**Instructions to follow:** In the records below, begin at the line containing "LogError _ => True" and end at the line containing "backupHandlers outDir s ;; generateStubs"; quote every line in that span exactly, including both boundary lines, and no others.

START Records supplied

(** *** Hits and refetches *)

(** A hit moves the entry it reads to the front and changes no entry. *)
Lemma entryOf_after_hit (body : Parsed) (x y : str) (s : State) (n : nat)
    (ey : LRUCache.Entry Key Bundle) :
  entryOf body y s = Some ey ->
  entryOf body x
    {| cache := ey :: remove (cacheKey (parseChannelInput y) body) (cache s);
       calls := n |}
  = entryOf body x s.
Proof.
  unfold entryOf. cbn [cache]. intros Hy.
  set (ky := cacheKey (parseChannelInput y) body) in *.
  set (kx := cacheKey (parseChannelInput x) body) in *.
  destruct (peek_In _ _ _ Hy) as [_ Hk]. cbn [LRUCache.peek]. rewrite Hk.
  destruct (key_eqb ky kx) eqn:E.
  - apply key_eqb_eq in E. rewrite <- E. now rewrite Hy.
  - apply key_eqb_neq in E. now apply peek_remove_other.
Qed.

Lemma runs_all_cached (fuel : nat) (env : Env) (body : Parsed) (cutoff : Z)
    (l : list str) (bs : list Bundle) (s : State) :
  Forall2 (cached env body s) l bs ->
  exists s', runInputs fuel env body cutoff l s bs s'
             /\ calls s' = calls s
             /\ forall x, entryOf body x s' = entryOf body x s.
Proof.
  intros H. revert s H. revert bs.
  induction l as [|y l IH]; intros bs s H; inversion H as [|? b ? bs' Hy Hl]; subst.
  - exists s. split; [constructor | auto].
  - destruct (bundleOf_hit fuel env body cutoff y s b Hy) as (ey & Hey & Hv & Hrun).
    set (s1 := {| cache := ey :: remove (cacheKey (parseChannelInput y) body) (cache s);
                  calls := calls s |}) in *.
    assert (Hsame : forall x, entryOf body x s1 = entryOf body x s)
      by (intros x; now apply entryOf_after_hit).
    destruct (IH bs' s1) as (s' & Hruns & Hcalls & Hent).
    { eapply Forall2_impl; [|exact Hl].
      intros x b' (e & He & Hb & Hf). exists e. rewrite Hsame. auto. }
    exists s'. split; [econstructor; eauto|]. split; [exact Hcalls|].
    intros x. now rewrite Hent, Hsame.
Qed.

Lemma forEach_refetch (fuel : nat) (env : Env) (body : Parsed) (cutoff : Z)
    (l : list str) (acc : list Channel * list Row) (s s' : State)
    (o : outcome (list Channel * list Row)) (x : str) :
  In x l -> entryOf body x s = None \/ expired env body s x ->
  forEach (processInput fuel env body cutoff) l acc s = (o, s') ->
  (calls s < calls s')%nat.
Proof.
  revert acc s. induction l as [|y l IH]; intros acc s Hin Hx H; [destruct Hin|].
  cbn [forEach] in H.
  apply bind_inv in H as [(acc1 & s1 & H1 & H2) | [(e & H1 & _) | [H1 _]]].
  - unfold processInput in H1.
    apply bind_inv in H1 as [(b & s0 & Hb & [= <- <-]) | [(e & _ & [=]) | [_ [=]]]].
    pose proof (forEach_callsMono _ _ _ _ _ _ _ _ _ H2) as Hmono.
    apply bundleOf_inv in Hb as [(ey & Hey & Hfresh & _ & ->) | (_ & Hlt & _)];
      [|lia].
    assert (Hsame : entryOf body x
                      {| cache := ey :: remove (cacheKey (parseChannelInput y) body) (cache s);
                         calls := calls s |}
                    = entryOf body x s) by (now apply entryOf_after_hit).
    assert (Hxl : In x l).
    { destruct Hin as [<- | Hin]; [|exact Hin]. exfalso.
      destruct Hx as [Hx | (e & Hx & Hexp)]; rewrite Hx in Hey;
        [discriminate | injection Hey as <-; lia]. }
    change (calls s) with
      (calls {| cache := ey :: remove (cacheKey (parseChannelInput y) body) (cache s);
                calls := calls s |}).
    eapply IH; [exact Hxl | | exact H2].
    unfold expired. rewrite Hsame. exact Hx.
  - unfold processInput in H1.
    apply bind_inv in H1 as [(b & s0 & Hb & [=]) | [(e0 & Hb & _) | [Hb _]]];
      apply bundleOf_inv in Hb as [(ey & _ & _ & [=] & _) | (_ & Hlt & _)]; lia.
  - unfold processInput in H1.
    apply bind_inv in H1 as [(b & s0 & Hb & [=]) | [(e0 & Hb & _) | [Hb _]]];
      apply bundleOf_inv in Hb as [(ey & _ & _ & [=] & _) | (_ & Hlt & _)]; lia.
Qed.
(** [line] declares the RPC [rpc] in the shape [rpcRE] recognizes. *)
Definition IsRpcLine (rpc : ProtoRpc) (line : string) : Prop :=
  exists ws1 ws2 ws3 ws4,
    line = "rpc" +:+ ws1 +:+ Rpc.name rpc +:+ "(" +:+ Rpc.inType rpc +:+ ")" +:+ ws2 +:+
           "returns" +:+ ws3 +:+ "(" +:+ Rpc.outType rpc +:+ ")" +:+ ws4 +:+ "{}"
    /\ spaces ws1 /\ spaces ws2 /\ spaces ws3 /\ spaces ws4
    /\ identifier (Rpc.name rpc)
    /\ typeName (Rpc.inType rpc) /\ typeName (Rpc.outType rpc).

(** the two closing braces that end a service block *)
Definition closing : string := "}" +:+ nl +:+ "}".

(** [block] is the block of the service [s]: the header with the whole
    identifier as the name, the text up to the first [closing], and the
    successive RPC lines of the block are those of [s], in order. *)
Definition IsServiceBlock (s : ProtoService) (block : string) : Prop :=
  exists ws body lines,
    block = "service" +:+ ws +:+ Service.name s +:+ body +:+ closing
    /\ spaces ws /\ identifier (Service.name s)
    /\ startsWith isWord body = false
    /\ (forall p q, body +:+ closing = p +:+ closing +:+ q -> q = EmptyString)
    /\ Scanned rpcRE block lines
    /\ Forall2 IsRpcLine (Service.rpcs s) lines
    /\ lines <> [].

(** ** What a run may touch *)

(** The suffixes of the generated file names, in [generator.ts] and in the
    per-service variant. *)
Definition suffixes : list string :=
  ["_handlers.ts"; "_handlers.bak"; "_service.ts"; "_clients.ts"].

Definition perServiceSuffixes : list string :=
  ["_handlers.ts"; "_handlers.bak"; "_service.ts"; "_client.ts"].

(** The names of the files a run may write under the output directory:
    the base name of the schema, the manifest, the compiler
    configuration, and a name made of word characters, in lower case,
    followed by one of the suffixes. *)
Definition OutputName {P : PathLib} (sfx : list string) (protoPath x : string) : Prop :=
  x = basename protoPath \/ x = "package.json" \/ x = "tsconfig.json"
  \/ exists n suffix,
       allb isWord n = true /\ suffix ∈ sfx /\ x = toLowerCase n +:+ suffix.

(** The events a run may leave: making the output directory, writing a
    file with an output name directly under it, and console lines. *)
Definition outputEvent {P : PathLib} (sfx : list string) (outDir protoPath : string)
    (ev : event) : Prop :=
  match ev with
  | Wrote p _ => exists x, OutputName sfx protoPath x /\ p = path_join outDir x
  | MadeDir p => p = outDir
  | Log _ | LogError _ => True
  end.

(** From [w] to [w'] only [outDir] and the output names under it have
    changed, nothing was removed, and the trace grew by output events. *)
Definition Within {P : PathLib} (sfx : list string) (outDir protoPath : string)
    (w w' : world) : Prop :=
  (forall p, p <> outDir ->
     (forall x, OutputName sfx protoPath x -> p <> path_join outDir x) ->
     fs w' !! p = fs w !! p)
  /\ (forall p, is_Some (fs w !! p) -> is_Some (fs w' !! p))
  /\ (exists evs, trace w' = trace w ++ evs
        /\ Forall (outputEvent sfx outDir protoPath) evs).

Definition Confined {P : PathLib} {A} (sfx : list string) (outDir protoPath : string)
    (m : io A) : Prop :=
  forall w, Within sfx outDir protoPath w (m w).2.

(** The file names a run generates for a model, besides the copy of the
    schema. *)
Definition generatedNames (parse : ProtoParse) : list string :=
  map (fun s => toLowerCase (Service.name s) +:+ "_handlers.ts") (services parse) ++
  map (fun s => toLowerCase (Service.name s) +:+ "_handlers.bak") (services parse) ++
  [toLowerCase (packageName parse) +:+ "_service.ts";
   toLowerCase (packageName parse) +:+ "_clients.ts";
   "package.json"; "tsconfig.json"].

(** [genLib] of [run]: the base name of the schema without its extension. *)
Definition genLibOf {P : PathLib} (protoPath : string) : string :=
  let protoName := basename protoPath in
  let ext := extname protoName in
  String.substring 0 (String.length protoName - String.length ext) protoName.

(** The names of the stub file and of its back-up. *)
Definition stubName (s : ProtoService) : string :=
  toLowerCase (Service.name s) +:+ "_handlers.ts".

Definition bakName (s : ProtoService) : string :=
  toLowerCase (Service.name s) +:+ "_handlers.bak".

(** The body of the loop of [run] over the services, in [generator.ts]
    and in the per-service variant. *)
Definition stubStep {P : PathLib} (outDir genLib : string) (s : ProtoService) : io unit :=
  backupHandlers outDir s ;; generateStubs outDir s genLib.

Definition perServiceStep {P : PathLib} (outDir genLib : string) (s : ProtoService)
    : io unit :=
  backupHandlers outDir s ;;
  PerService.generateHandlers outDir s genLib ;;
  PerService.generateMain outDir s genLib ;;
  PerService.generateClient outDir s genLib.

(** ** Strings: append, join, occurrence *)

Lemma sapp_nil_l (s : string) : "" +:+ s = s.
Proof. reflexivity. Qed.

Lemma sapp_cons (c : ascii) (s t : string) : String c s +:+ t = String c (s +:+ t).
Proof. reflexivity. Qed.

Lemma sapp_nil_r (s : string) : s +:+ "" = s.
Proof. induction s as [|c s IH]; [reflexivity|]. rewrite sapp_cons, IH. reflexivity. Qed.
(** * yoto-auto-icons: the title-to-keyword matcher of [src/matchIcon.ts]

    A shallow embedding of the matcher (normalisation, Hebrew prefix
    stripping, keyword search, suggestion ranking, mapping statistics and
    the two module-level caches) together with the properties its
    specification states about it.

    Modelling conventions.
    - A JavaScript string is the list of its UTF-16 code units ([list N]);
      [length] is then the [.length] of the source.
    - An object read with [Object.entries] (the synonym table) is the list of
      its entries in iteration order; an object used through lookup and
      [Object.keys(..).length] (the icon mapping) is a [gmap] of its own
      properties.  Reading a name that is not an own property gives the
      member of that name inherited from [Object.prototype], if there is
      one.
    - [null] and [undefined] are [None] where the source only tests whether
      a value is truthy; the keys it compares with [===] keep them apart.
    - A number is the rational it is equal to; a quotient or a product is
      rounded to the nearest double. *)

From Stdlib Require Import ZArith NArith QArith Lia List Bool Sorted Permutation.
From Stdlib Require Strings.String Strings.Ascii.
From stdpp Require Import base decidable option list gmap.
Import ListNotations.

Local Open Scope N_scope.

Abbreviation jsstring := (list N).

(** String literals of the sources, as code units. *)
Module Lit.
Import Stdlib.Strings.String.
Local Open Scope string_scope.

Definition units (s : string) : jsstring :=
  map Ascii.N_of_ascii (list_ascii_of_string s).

END Records supplied

**The completed task:**
  | Log _ | LogError _ => True
  end.

(** From [w] to [w'] only [outDir] and the output names under it have
    changed, nothing was removed, and the trace grew by output events. *)
Definition Within {P : PathLib} (sfx : list string) (outDir protoPath : string)
    (w w' : world) : Prop :=
  (forall p, p <> outDir ->
     (forall x, OutputName sfx protoPath x -> p <> path_join outDir x) ->
     fs w' !! p = fs w !! p)
  /\ (forall p, is_Some (fs w !! p) -> is_Some (fs w' !! p))
  /\ (exists evs, trace w' = trace w ++ evs
        /\ Forall (outputEvent sfx outDir protoPath) evs).

Definition Confined {P : PathLib} {A} (sfx : list string) (outDir protoPath : string)
    (m : io A) : Prop :=
  forall w, Within sfx outDir protoPath w (m w).2.

(** The file names a run generates for a model, besides the copy of the
    schema. *)
Definition generatedNames (parse : ProtoParse) : list string :=
  map (fun s => toLowerCase (Service.name s) +:+ "_handlers.ts") (services parse) ++
  map (fun s => toLowerCase (Service.name s) +:+ "_handlers.bak") (services parse) ++
  [toLowerCase (packageName parse) +:+ "_service.ts";
   toLowerCase (packageName parse) +:+ "_clients.ts";
   "package.json"; "tsconfig.json"].

(** [genLib] of [run]: the base name of the schema without its extension. *)
Definition genLibOf {P : PathLib} (protoPath : string) : string :=
  let protoName := basename protoPath in
  let ext := extname protoName in
  String.substring 0 (String.length protoName - String.length ext) protoName.

(** The names of the stub file and of its back-up. *)
Definition stubName (s : ProtoService) : string :=
  toLowerCase (Service.name s) +:+ "_handlers.ts".

Definition bakName (s : ProtoService) : string :=
  toLowerCase (Service.name s) +:+ "_handlers.bak".

(** The body of the loop of [run] over the services, in [generator.ts]
    and in the per-service variant. *)
Definition stubStep {P : PathLib} (outDir genLib : string) (s : ProtoService) : io unit :=
  backupHandlers outDir s ;; generateStubs outDir s genLib.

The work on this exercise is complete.